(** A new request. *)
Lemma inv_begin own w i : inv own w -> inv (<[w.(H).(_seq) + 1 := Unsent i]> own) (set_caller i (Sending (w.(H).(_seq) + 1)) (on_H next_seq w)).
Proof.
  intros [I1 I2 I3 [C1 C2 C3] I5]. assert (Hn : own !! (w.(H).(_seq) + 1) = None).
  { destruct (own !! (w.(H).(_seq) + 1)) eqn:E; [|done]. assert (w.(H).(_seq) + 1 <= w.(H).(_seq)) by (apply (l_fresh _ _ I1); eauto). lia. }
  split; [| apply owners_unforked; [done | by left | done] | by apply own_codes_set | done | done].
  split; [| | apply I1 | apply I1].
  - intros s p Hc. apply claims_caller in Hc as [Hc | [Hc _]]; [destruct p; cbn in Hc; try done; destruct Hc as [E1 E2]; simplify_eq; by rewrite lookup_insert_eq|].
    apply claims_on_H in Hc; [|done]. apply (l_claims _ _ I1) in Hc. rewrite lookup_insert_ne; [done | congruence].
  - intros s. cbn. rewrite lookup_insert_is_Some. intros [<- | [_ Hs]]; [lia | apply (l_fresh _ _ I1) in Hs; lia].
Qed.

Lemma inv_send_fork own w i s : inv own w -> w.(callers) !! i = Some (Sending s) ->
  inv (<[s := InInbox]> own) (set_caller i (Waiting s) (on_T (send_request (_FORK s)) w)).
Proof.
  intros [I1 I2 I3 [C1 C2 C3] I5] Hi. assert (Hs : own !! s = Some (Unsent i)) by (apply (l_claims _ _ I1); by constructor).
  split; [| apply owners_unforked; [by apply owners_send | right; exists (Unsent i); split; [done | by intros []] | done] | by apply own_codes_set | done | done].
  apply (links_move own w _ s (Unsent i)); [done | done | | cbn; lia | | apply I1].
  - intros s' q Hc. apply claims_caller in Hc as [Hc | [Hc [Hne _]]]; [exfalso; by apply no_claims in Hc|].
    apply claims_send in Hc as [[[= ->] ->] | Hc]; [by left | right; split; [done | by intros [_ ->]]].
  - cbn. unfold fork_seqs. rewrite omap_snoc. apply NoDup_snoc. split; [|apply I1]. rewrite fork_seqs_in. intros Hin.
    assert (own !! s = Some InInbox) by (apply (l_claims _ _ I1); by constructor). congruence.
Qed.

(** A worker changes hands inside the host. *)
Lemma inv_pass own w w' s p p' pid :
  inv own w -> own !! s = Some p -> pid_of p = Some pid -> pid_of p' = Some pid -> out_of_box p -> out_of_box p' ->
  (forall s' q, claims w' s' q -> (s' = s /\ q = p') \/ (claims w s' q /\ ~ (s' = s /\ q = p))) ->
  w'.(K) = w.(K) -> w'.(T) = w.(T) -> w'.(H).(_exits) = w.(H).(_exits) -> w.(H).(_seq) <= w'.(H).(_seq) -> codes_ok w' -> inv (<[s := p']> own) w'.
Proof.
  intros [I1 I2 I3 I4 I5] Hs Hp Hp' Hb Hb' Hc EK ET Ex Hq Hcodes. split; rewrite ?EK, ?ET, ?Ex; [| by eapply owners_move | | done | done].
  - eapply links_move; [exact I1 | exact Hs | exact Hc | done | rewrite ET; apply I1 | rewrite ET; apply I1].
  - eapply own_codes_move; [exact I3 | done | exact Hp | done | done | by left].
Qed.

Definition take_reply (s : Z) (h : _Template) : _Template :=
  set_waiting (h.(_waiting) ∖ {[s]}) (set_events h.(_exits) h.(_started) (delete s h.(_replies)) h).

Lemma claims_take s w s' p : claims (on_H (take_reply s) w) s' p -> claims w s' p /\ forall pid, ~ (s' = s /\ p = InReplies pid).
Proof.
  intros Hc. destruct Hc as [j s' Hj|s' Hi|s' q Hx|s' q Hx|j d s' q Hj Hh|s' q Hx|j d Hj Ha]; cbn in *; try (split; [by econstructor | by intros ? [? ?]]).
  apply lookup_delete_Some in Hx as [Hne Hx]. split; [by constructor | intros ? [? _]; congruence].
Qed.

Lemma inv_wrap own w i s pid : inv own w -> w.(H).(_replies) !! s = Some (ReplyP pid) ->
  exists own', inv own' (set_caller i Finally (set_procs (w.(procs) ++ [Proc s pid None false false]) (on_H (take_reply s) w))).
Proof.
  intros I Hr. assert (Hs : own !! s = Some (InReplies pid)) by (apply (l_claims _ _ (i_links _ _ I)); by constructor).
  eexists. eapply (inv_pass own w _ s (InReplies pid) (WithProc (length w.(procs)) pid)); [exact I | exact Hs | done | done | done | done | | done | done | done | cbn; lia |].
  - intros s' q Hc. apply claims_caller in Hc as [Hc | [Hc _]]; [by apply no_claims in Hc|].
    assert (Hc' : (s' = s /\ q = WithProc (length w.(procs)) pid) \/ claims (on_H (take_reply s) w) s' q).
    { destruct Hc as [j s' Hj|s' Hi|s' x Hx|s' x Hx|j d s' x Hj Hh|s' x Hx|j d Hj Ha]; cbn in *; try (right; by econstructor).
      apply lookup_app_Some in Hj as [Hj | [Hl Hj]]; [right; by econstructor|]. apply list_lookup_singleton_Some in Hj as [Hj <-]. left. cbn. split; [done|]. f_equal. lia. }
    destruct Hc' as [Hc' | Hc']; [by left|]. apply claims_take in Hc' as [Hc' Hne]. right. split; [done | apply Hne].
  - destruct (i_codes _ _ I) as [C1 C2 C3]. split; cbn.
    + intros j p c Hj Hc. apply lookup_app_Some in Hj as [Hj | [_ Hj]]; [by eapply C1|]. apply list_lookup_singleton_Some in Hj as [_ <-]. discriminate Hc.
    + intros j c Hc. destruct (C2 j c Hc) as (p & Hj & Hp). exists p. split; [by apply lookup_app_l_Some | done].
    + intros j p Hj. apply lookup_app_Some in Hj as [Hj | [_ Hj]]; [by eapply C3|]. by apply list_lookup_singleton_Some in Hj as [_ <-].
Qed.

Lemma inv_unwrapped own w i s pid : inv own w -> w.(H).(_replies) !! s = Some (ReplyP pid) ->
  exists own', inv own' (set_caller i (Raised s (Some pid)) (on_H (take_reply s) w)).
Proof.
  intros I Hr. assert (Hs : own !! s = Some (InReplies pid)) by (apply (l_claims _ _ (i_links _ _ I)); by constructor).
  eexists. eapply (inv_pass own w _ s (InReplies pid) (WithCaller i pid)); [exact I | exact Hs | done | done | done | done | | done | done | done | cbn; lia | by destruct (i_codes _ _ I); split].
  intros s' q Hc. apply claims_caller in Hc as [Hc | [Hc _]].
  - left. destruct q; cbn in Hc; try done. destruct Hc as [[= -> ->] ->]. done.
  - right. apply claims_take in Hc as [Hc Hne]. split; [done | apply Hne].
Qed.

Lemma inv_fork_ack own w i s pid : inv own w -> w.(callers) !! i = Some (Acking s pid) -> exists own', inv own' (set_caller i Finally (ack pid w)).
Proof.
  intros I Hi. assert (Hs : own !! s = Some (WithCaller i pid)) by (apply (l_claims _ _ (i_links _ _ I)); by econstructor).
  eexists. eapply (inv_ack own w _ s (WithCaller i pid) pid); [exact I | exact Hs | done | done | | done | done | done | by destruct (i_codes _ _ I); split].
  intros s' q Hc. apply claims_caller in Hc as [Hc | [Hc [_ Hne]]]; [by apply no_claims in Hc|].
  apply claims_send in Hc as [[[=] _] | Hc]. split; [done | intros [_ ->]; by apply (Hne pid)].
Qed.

-*-

To do
Everything from the line containing "(** A worker" through the line containing "- eapply links_move;" in the material above should be retyped exactly, both ends included, and nothing more.

Response area
(** A worker changes hands inside the host. *)
Lemma inv_pass own w w' s p p' pid :
  inv own w -> own !! s = Some p -> pid_of p = Some pid -> pid_of p' = Some pid -> out_of_box p -> out_of_box p' ->
  (forall s' q, claims w' s' q -> (s' = s /\ q = p') \/ (claims w s' q /\ ~ (s' = s /\ q = p))) ->
  w'.(K) = w.(K) -> w'.(T) = w.(T) -> w'.(H).(_exits) = w.(H).(_exits) -> w.(H).(_seq) <= w'.(H).(_seq) -> codes_ok w' -> inv (<[s := p']> own) w'.
Proof.
  intros [I1 I2 I3 I4 I5] Hs Hp Hp' Hb Hb' Hc EK ET Ex Hq Hcodes. split; rewrite ?EK, ?ET, ?Ex; [| by eapply owners_move | | done | done].
  - eapply links_move; [exact I1 | exact Hs | exact Hc | done | rewrite ET; apply I1 | rewrite ET; apply I1].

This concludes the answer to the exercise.